I just can't see why the second case here:

>         Faculty_ID = @Faculty_ID AND School_ID = @School_ID
>         OR
>         Faculty_ID = @Faculty_ID
>         OR
>         @Faculty_ID = 'All'

will NOT return True for any record of a given Faculty_ID no matter what
School_ID you pass? 

/gustav


> Which is exactly why we need the third case, because some people have 
> access only to one faculty and one school within it. The second case 
> deals with people who have faculty access and all schools within it. 
> The first case deals with 'All', 'All'.

> Unless I'm missing something, which has happened before and will 
> doubtless again.


> -----Original Message-----
> From: accessd-bounces at databaseadvisors.com
> [mailto:accessd-bounces at databaseadvisors.com] On Behalf Of Gustav 
> Brock
> Sent: May 4, 2003 12:29 PM
> To: accessd at databaseadvisors.com
> Subject: Re: [AccessD] Upsizing (was: Desperately Seeking!)


> Hi Arthur

>> You've omitted the third case, where say Faculty = 'FB' and School =
>> 'BM'. Some users cannot see their whole faculty, just their school.

> That's what I suspected - but the second case will return True for 
> those records of a given Faculty no matter what School ... ??

> /gustav


>> Hi Arthur

>> Haven't followed this thread closely, but wonder how:

>>>         Faculty_ID = @Faculty_ID AND School_ID = @School_ID
>>>         OR
>>>         Faculty_ID = @Faculty_ID
>>>         OR
>>>         @Faculty_ID = 'All'

>> would differ from:

>>>         Faculty_ID = @Faculty_ID
>>>         OR
>>>         @Faculty_ID = 'All'

>> /gustav


>>> Glad you noticed and glad to share it. It's just one of those 
>>> slaps-aside-the-head that we occasionally need. In this case, it's 
>>> the assumption that you test parms against column values. But 
>>> suppose you reject this notion. Case in recent point, there are two 
>>> columns called Faculty_ID and School_ID, so that the permutations 
>>> might be something like this:

>>> FB      BM
>>> FB      All
>>> All     All

>>> The "scope" values are in a table called tblUsers. You grab the
>>> values
>>> for the current user from there and apply them to a single sproc that 
>>> covers all cases. Like so:

>>> SELECT * FROM someTable(s)
>>> WHERE
>>>         Faculty_ID = @Faculty_ID AND School_ID = @School_ID
>>>         OR
>>>         Faculty_ID = @Faculty_ID
>>>         OR
>>>         @Faculty_ID = 'All'

>>> This grabs all possible combinations.

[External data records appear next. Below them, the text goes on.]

Lemma returning_findKeyphraseInSEOTitle
    (H : Helpers) (paper : Paper) (researcher : Researcher) (st : ModuleState) :
  Throwing.findKeyphraseInSEOTitle (T := returning H) paper researcher st
  = (Throwing.Returned (fst (findKeyphraseInSEOTitle paper researcher st)),
     snd (findKeyphraseInSEOTitle paper researcher st)).
Proof.
  unfold Throwing.findKeyphraseInSEOTitle, findKeyphraseInSEOTitle.
  cbn [Throwing.processExactMatchRequest Throwing.wordMatch
         Throwing.findTopicFormsInString returning Throwing.bind].
  destruct (exactMatchRequested (processExactMatchRequest _));
    cbn [Throwing.bind]; destruct (0 <? WordMatch.count _); cbn [negb JS.truthy_object];
    try (rewrite returning_adjustPosition; reflexivity);
    cbn [Throwing.bind]; destruct (percentWordMatches _ =? 100); reflexivity.
Qed.

(** A title without the keyphrase and without its forms: the same result
    with the helpers that return and with the ones that may throw. *)
Example no_match_scenario :
  Model.run Inputs.bathroomTiles Inputs.english = mkMatchResult false false (-1) false
  /\ fst (Throwing.findKeyphraseInSEOTitle (T := Model.throwing)
            Inputs.bathroomTiles Inputs.english initialState)
     = Throwing.Returned (mkMatchResult false false (-1) false).
Proof. split; reflexivity. Qed.


(** C9: [exactMatchKeyphrase] is the flag that the request parser returns
    for the escaped keyphrase, whatever the searches of the title find; with
    the parser of quotation marks this is its flag for the keyphrase as the
    paper has it; and a quoted keyphrase that the title does not hold gives
    the flag next to false, false and -1. *)
Theorem exactMatchKeyphrase_reflects_request :
  (forall (H : Helpers) (paper : Paper) (researcher : Researcher) (st : ModuleState),
      exactMatchKeyphrase (fst (findKeyphraseInSEOTitle paper researcher st))
      = exactMatchRequested
          (processExactMatchRequest (Lodash.escapeRegExp (getKeyword paper))))
  /\ (forall wordMatch findTopicFormsInString getWords toLocaleLowerCase trim
             (paper : Paper) (researcher : Researcher) (st : ModuleState),
         exactMatchKeyphrase
           (fst (findKeyphraseInSEOTitle
                   (H := Build_Helpers wordMatch findTopicFormsInString
                           Model.processExactMatchRequest getWords toLocaleLowerCase trim)
                   paper researcher st))
         = exactMatchRequested (Model.processExactMatchRequest (getKeyword paper)))
  /\ Model.run Inputs.bathroomTilesQuoted Inputs.english
     = mkMatchResult false false (-1) true.
Proof.
  split; [|split].
  - intros. apply exactMatchKeyphrase_eq.
  - intros. rewrite exactMatchKeyphrase_eq.
    unfold requestsExactMatch, escapedKeyword. cbn [processExactMatchRequest].
    apply exactMatchRequested_escapeRegExp.
  - reflexivity.
Qed.

(** The spec's scenario of an exact match behind a word that is no function
    word. *)
Example exact_match_scenario :
  Model.run Inputs.kitchenReviews Inputs.english = mkMatchResult true true 5 false.
Proof. reflexivity. Qed.

(** Without [useSynonyms] the reference coverage does not look at the forms
    of the synonyms. *)
Lemma coverage_ignores_synonyms
    (forms : list (list string)) (synonyms synonyms' : list (list (list string)))
    (text locale : string) :
  Model.findTopicFormsInString (mkTopicForms forms synonyms) text false locale None
  = Model.findTopicFormsInString (mkTopicForms forms synonyms') text false locale None.
Proof. reflexivity. Qed.


(* ===================================================================== *)
(** ** The rules for "normal person" and "mentally normal" *)
(* ===================================================================== *)

(** No match of the rule of [normalPerson] has one of the three exceptions
    right in front of it. *)
Lemma rule_vetoes_exceptions (words phrase : list string) (index : nat) (exception : string) :
  In index (InclusiveLanguage.notAfterMentallyOrBehaviorally words phrase) ->
  In exception [ "mentally"; "behaviorally"; "behaviourally" ] ->
  InclusiveLanguage.precededBy words index exception = false.
Proof.
  unfold InclusiveLanguage.notAfterMentallyOrBehaviorally,
    InclusiveLanguage.isNotPrecededByException.
  intros Hin Hex. apply filter_In in Hin as [_ Hkeep].
  apply negb_true_iff in Hkeep.
  destruct (InclusiveLanguage.precededBy words index exception) eqn:E; [|reflexivity].
  assert (existsb (InclusiveLanguage.precededBy words index)
            [ "mentally"; "behaviorally"; "behaviourally" ] = true) as Hex'.
  { apply existsb_exists. exists exception. split; assumption. }
  rewrite Hex' in Hkeep. discriminate.
Qed.

(** C6: on the words of "a mentally normal person" the rule [normalPerson]
    has no match, as it has none after "behaviorally" or "behaviourally"
    while it has one in "a normal person", and the rule [mentallyNormal]
    has exactly one match. *)
Theorem normalPerson_exception_scenario :
  InclusiveLanguage.tokenize "a mentally normal person"
  = [ "a"; "mentally"; "normal"; "person" ]
  /\ InclusiveLanguage.evaluate "normalPerson" "a mentally normal person" = Some []
  /\ InclusiveLanguage.evaluate "mentallyNormal" "a mentally normal person"
     = Some [ ("mentally normal", 1%nat) ]
  /\ InclusiveLanguage.evaluate "normalPerson" "a behaviorally normal person" = Some []
  /\ InclusiveLanguage.evaluate "normalPerson" "a behaviourally normal person" = Some []
  /\ InclusiveLanguage.evaluate "normalPerson" "a normal person"
     = Some [ ("normal person", 1%nat) ].
Proof.
  repeat split.
Qed.

(* ===================================================================== *)
(** ** The theorems at work on inputs *)
(* ===================================================================== *)

Lemma adjustPosition_zero_or_same_witness :
  0 <= 4
  /\ adjustPosition (H := Model.helpers) (stateAfter Inputs.english)
       "The Kitchen Sink Guide" 4 <= 4.
Proof.
  split; [lia|].
  apply (proj2 (adjustPosition_zero_or_same (H := Model.helpers)
                  (stateAfter Inputs.english) "The Kitchen Sink Guide" 4)).
  lia.
Defined.

Lemma adjustPosition_behaviour_witness :
  (adjustPosition (H := Model.helpers) (stateAfter Inputs.english)
     "Kitchen Sink Guide" 0 = 0)
  /\ (adjustPosition (H := Model.helpers) (stateAfter Inputs.noFunctionWords)
        "The Kitchen Sink Guide" 4 = 4)
  /\ (adjustPosition (H := Model.helpers) (stateAfter Inputs.english)
        "The Kitchen Sink Guide" 4 = 0)
  /\ (adjustPosition (H := Model.helpers) (stateAfter Inputs.english)
        "Best Kitchen Sink Reviews" 5 = 5).
Proof.
  split; [|split; [|split]].
  - apply (proj1 (adjustPosition_behaviour (H := Model.helpers)
                    (stateAfter Inputs.english) "Kitchen Sink Guide" 0)).
    left. reflexivity.
  - apply (proj1 (adjustPosition_behaviour (H := Model.helpers)
                    (stateAfter Inputs.noFunctionWords) "The Kitchen Sink Guide" 4)).
    right. reflexivity.
  - apply (proj2 (adjustPosition_behaviour (H := Model.helpers)
                    (stateAfter Inputs.english) "The Kitchen Sink Guide" 4)).
    + discriminate.
    + discriminate.
    + reflexivity.
  - apply (proj2 (adjustPosition_behaviour (H := Model.helpers)
                    (stateAfter Inputs.english) "Best Kitchen Sink Reviews" 5)).
    + discriminate.
    + discriminate.
    + discriminate.
Defined.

>>> The point is, you can test parms against values rather than column 
>>> contents, as in the last line.


>>> A.

>>> -----Original Message-----
>>> From: accessd-bounces at databaseadvisors.com
>>> [mailto:accessd-bounces at databaseadvisors.com] On Behalf Of Dan 
>>> Waters
>>> Sent: May 3, 2003 2:08 PM
>>> To: accessd at databaseadvisors.com
>>> Subject: RE: [AccessD] Upsizing (was: Desperately Seeking!)


>>> Arthur,

>>> The scenario I described is pretty much limited to a LAN situation,
>>> not a WAN.  I can see why a WAN database may work better with an 
>>> unbound database.

>>> But what I really am calling about is the "All" argument.  Could you
>>> replay with an example?  This sounds like it could be really valuable.